You're gonna provide your patient with supportive care.
This means proper nutrition and adequate fluid intake.
You wanna treat their dehydration if this is present and you wanna encourage warm saltwater gargles.
I have patients just mix up a warm cup of saltwater and gargle it in the back of their throat
and swishing their their mouth and this can feel a little bit better.
Patients can have tylenol or ibuprofen.
Ibuprofen, remember, is only safe in older than 6 month-olds.
And remember, no aspirin in children under 18 because this can cause Reye syndrome
which is a rare but serious condition that causes swelling in the liver and brain.
And after a patient had mumps, the administration of post-exposure vaccine
or immunoglobulin is unfortunately not effective.
So we need to prevent the spread. There are two ways. The first is isolation.
Remember, your patient is most contagious in the 5 days after the onset of their symptoms
so you wanna keep all unvaccinated people away.
And then the second is through vaccination.
This happens at the 12 month vaccines and then again around kindergarten.
Here we can see the effect of the mumps vaccine.
When it was first developed, there was a dramatic drop
and then it was combined into the MMR vaccine and there was a further drop which has been holding steady
but lately, we've seen a little bit of bumps as it's not providing total protection
and we know that the protection wanes.
So in developed countries, we give this at 12 months. This is the MMR vaccine.
And then again at 4-5 years with a booster.
And this sort of reminds the body that it does have that antibody protection.
Adverse reactions are rare and the patient may get pain at the injection site and fever.
Vaccination rates have been high enough to make mumps a relatively uncommon infection.
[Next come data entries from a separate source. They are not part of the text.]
(** *** Starting and stopping the poller *)

(** Starting the poller sets the interval to the function of the render,
    whatever interval there was, and no first response can undo that. *)
Lemma startPolling_registers (env : Env) (r : Render) (net : FetchOutcome)
    (now : Z) (st : State) :
  pollingIntervalRef (exec (startPolling env r net now) st) = Some r
  /\ isPolling (exec (startPolling env r net now) st) = true
  /\ completion (startPolling env r net now) st = Normal tt.
Proof.
  unfold exec, completion, startPolling, bind, setPollingIntervalRef, setIsPolling.
  cbn.
  set (st' := mkState _ _ _ _ _ _ _).
  pose proof (poll_completes env r net now st') as Hc. unfold completion in Hc.
  destruct (poll_cases env r net now st')
    as [Hsame | (status & d & Hnet & Hweb & Hip & Hok & Hsev & Hnone & Hh)].
  - unfold exec in Hsame. rewrite Hsame. repeat split; [reflexivity .. | exact Hc].
  - subst net. pose proof (poll_fire env r status d now st' Hweb Hip Hok Hsev Hnone Hh) as Hf.
    unfold exec in Hf. rewrite Hf.
    destruct (existsb _ _); repeat split; try reflexivity; exact Hc.
Qed.

(** Stopping the poller leaves no interval, and stopping twice is
    stopping once. *)
Lemma stopPolling_idempotent (st : State) :
  pollingIntervalRef (exec stopPolling st) = None
  /\ isPolling (exec stopPolling st) = false
  /\ exec stopPolling (exec stopPolling st) = exec stopPolling st.
Proof. repeat split. Qed.

(** Without an interval, no tick is run. *)
Lemma stopped_poller_is_silent (env : Env) (ticks : list (FetchOutcome * Z))
    (st : State) :
  pollingIntervalRef st = None -> runTicks env ticks st = (Normal tt, st).
Proof.
  intros Hnone. induction ticks as [| tick rest IH]; [reflexivity |].
  cbn [runTicks]. unfold bind, intervalTick. rewrite Hnone. exact IH.
Qed.

(** The sample state [monitoring] is the initial state once the poller
    is started and its first fetch has failed. *)
Lemma monitoring_is_started :
  exec (startPolling Scenario.phone (currentRender Scenario.initial)
          FetchRejected Scenario.tick1) Scenario.initial
  = Scenario.monitoring.
Proof. reflexivity. Qed.
Fixpoint delete (root : node) (data : Z) : option node :=
  match root with
  | NULL => Some NULL
  | Node l r d =>
      if data >? d then
        r' <- delete r data ;; Some (Node l r' d)
      else if data <? d then
        l' <- delete l data ;; Some (Node l' r d)
      else if data =? d then
        match l, r with
        | NULL, NULL => Some NULL
        | NULL, Node _ _ _ => Some r
        | Node _ _ _, NULL => Some l
        | Node _ _ _, Node _ _ _ =>
            tmp <- getMax l ;;
            m <- data_of tmp ;;
            l' <- delete l m ;;
            Some (Node l' r m)
        end
      else Some (Node l r d)
  end.

Fixpoint find (root : node) (data : Z) : Z :=
  match root with
  | NULL => 0
  | Node l r d =>
      if data >? d then find r data
      else if data <? d then find l data
      else if data =? d then 1
      else 0
  end.

(** The two [+ 1] are additions on [int]. *)
Fixpoint height (root : node) : Z :=
  match root with
  | NULL => 0
  | Node l r _ =>
      let right_h := height r in
      let left_h := height l in
      if right_h >? left_h then CInt.add right_h 1 else CInt.add left_h 1
  end.

(** [inOrder] prints the keys; the model returns the printed sequence. *)
Fixpoint inOrder (root : node) : list Z :=
  match root with
  | NULL => []
  | Node l r d => inOrder l ++ d :: inOrder r
  end.
Definition callback_object (cb : CallbackValueLttng) : Z :=
  match cb with
  | TimerCb cb => TimerCallbackValueLttng.callback_object cb
  | SubCb cb => SubscriptionCallbackValueLttng.callback_object cb
  end.

(** [list.index(x)]: the position of the first element equal to [x]. *)
Fixpoint index {A : Type} `{EqDecision A} (x : A) (l : list A) : result nat :=
  match l with
  | [] => Raise ValueError
  | y :: l' => if decide (y = x) then Ok 0 else i ← index x l'; Ok (S i)
  end.

(** *** The part of [LttngInfo] the binder reads

    [timer_cbs_without_pub] and [sub_cbs_without_pub] are the dictionaries
    filled by [_load_timer_cbs_without_pub] and [_load_sub_cbs_without_pub]
    (callbacks with [publish_topic_names=None], by node id);
    [publisher_rows] are the rows of the publisher table joined with the
    node table, as the values built from them; [callback_groups] is
    [get_callback_groups]. *)
Record LttngInfo : Type :=
  { timer_cbs_without_pub : gmap string (list TimerCallbackValueLttng.t);
    sub_cbs_without_pub : gmap string (list SubscriptionCallbackValueLttng.t);
    publisher_rows : list PublisherValueLttng.t;
    callback_groups : string → list CallbackGroupValueLttng.t;
    source : RecordsSource }.

Definition _get_timer_cbs_without_pub (self : LttngInfo) (node_id : string)
  : list TimerCallbackValueLttng.t :=
  match timer_cbs_without_pub self !! node_id with
  | None => []
  | Some cbs => cbs
  end.

Definition _get_sub_cbs_without_pub (self : LttngInfo) (node_id : string)
  : list SubscriptionCallbackValueLttng.t :=
  match sub_cbs_without_pub self !! node_id with
  | None => []
  | Some cbs => cbs
  end.

Definition get_publishers_without_cb_bind (self : LttngInfo) (node_id : string)
  : list PublisherValueLttng.t :=
  List.filter (λ row, bool_decide (PublisherValueLttng.node_id row = node_id))
    (publisher_rows self).

(** *** PublisherBinder *)

Definition TARGET_RECORD_MAX_INDEX : nat := 10.

(** The heuristic below the early [return False] of [can_bind]. *)
Definition can_bind_heuristic (self : LttngInfo) (node_id : string) : bool :=
  match callback_groups self node_id with
  | [cbg] =>
      match CallbackGroupValueLttng.callback_group_type cbg with
      | REENTRANT => false
      | MUTUALLY_EXCLUSIVE => true
      end
  | _ => false
  end.

(** [can_bind]: the first statement of the body is [return False]; what
    follows it is never run. *)
Definition can_bind (self : LttngInfo) (node_id : string) : bool :=
  let early_return : option bool := Some false in
  match early_return with
  | Some r => r
  | None => can_bind_heuristic self node_id
  end.

Definition select_record_index (publisher_records : RecordsInterface) : nat :=
  Nat.min (length publisher_records - 1) TARGET_RECORD_MAX_INDEX.
(** * The CSS animation and transition engine of WebCore (AnimationController.cpp)

    A shallow embedding of [WebCore/page/AnimationController.cpp]: the blend
    functions, the property-wrapper registry, the per-animation state machine
    of [AnimationBase], the two kinds of animation built on it
    ([ImplicitAnimation], [KeyframeAnimation]), [CompositeAnimation] and the
    entry point [AnimationController::updateAnimations].

    Conventions.
    - A C++ [double] is a primitive binary64 [float]; arithmetic and
      comparisons are those of IEEE 754 (a comparison with NaN is false).
      A C++ [float] is a [float] that [narrowPrecisionToFloat] leaves alone.
    - A C++ [int] is a [Z] kept in the 32-bit range by [wrap_int].
    - [currentTime()] is an explicit argument [now]: one reading of the clock
      per call into the engine.
    - A null pointer is [None]; dereferencing it, or indexing a vector out of
      range, makes the operation return [None] (the program has no defined
      behaviour there).
    - [ASSERT]s are compiled out (release build) and are not modelled.
    - What a virtual call does is decided by the kind of the animation
      ([m_kind]); calls that reach sibling objects or the host are recorded
      as [Effect]s and [Call]s in program order. *)

From Stdlib Require Import ZArith List Bool Lia Floats Uint63 String.
From Stdlib Require Import Sorting.Sorted Sorting.Permutation.
Import ListNotations.
Open Scope Z_scope.

(* ================================================================= *)
(** ** Numbers *)

Definition INT_MIN : Z := - 2 ^ 31.
Definition INT_MAX : Z := 2 ^ 31 - 1.

(** Two's complement wrap-around of a 32-bit [int]. *)
Definition wrap_int (z : Z) : Z := (z + 2 ^ 31) mod 2 ^ 32 - 2 ^ 31.

(** Conversion of an [int] to [unsigned short] and to [short]. *)
Definition to_ushort (z : Z) : Z := z mod 2 ^ 16.
Definition to_short (z : Z) : Z := (z + 2 ^ 15) mod 2 ^ 16 - 2 ^ 15.

(** Wrap-around of a [uint32_t] counter. *)
Definition wrap_uint32 (z : Z) : Z := z mod 2 ^ 32.

(** [int] to [double]: exact. *)
Definition double_of_int (z : Z) : float :=
  if z <? 0 then PrimFloat.opp (PrimFloat.of_uint63 (Uint63.of_Z (- z)))
  else PrimFloat.of_uint63 (Uint63.of_Z z).

(** The integer part of a finite float, rounded toward zero. *)
Definition trunc_SF (x : spec_float) : option Z :=
  match x with
  | S754_zero _ => Some 0
  | S754_finite s m e =>
      let v := if 0 <=? e then Z.shiftl (Zpos m) e else Z.shiftr (Zpos m) (- e) in
      Some (if s then - v else v)
  | _ => None
  end.

(** [(int) d]: truncation toward zero.  Outside the range of [int] (and for
    NaN) C++ leaves the result undefined; the model returns what the x86
    conversion instruction produces, [INT_MIN]. *)
Definition double_to_int (d : float) : Z :=
  match trunc_SF (Prim2SF d) with
  | Some v => if (INT_MIN <=? v) && (v <=? INT_MAX) then v else INT_MIN
  | None => INT_MIN
  end.

(** [fmod(x, y)]: the exact remainder of the truncated division, with the
    sign of [x]. *)
Definition fmod (x y : float) : float :=
  match Prim2SF x, Prim2SF y with
  | S754_nan, _ | _, S754_nan => nan
  | S754_infinity _, _ => nan
  | _, S754_zero _ => nan
  | S754_zero _, _ => x
  | _, S754_infinity _ => x
  | S754_finite sx mx ex, S754_finite _ my ey =>
      let ez := Z.min ex ey in
      let X := Z.shiftl (Zpos mx) (ex - ez) in
      let Y := Z.shiftl (Zpos my) (ey - ez) in
      let R := Z.rem X Y in
      SF2Prim (binary_normalize prec emax (if sx then - R else R) ez sx)
  end.

(** [narrowPrecisionToFloat]: round a [double] to the nearest binary32 value
    (ties to even), kept as the [double] of the same value. *)
Definition narrowPrecisionToFloat (d : float) : float :=
  match Prim2SF d with
  | S754_finite s m e => SF2Prim (binary_round 24 128 s m e)
  | _ => d
  end.

(** *** Integers as binary64 values

    The canonical binary64 representation of an integer below 2^53: the
    mantissa is the integer shifted left until it has 53 digits. *)

Definition canon_shift (p : positive) : nat := 53 - Pos.to_nat (digits2_pos p).

Definition SF_of_pos (s : bool) (p : positive) : spec_float :=
  S754_finite s (Nat.iter (canon_shift p) xO p) (- Z.of_nat (canon_shift p)).

Definition SF_of_Z (z : Z) : spec_float :=
  match z with
  | Z0 => S754_zero false
  | Zpos p => SF_of_pos false p
  | Zneg p => SF_of_pos true p
  end.

(** Neither an infinity nor NaN. *)
Definition SF_is_finite (x : spec_float) : bool :=
  match x with
  | S754_zero _ | S754_finite _ _ _ => true
  | _ => false
  end.

Definition SF_is_zero (x : spec_float) : bool :=
  match x with S754_zero _ => true | _ => false end.

Definition is_finite (x : float) : bool := SF_is_finite (Prim2SF x).

(** The values of an [int]. *)
Definition int_range (z : Z) : Prop := INT_MIN <= z <= INT_MAX.

(** C++ comparison operators on [double]. *)
Definition dlt (x y : float) : bool := PrimFloat.ltb x y.
Definition dle (x y : float) : bool := PrimFloat.leb x y.
Definition dgt (x y : float) : bool := PrimFloat.ltb y x.
Definition dge (x y : float) : bool := PrimFloat.leb y x.
Definition deq (x y : float) : bool := PrimFloat.eqb x y.
Definition dne (x y : float) : bool := negb (PrimFloat.eqb x y).

(* ================================================================= *)
(** ** Values of style properties *)

(** [Color]: four channels and a validity flag.  The four-argument
    constructor clamps each channel to 0..255 and yields a valid colour;
    equality compares channels and validity. *)
Record Color := { red : Z; green : Z; blue : Z; alpha : Z; isValid : bool }.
We also look for herd immunity and this is promoting and preserving widespread immunity.
Since the introduction of the mumps vaccine, infectious causes of mumps
have been virtually eliminated in the United States
even though not everyone has been vaccinated.
This effect is what we call herd immunity.
But herd immunity might be weakening a bit likely due to the drop in vaccination rates.
The incidents of mumps in the United States has increased significantly.
Here we see an example. On the left, two patients have mumps
and if no one in the community is immunized,
this contagious disease is gonna spread through the population.
In the middle, we have a different scenario.
Some people are immunized and most aren't.
This contagious disease is gonna spread through some of the population.
And then on the right, we see the best case scenario. This is herd immunity.
This is where most of the population is immunized.
There's containment of the infectious spread.
There are a lot of complications from mumps and one is orchitis.
This is painful testicular inflammation.
This is going to occur in 15-40% of men who have completed puberty and contract mumps.
It's generally unilateral and it's typically 10 days after the parotid swelling.
Fortunately, there's decrease fertility is uncommon and this is why you want to do a full exam
on your male patients that you're suspecting may have mumps.
They may have a decrease in their parotitis by the time they come in
but this is when they may have maximum orchitis symptoms.
Other complications include spontaneous abortion, aseptic meningitis, encephalitis, oophoritis
which is ovarian inflammation and this happens in about 5% of adolescent and adult females.
Acute pancreatitis will occur in about 4% of cases and brain inflammation,
this is very rare but it is fatal.
Patients can also experience profound hearing loss. It can be unilateral or bilateral.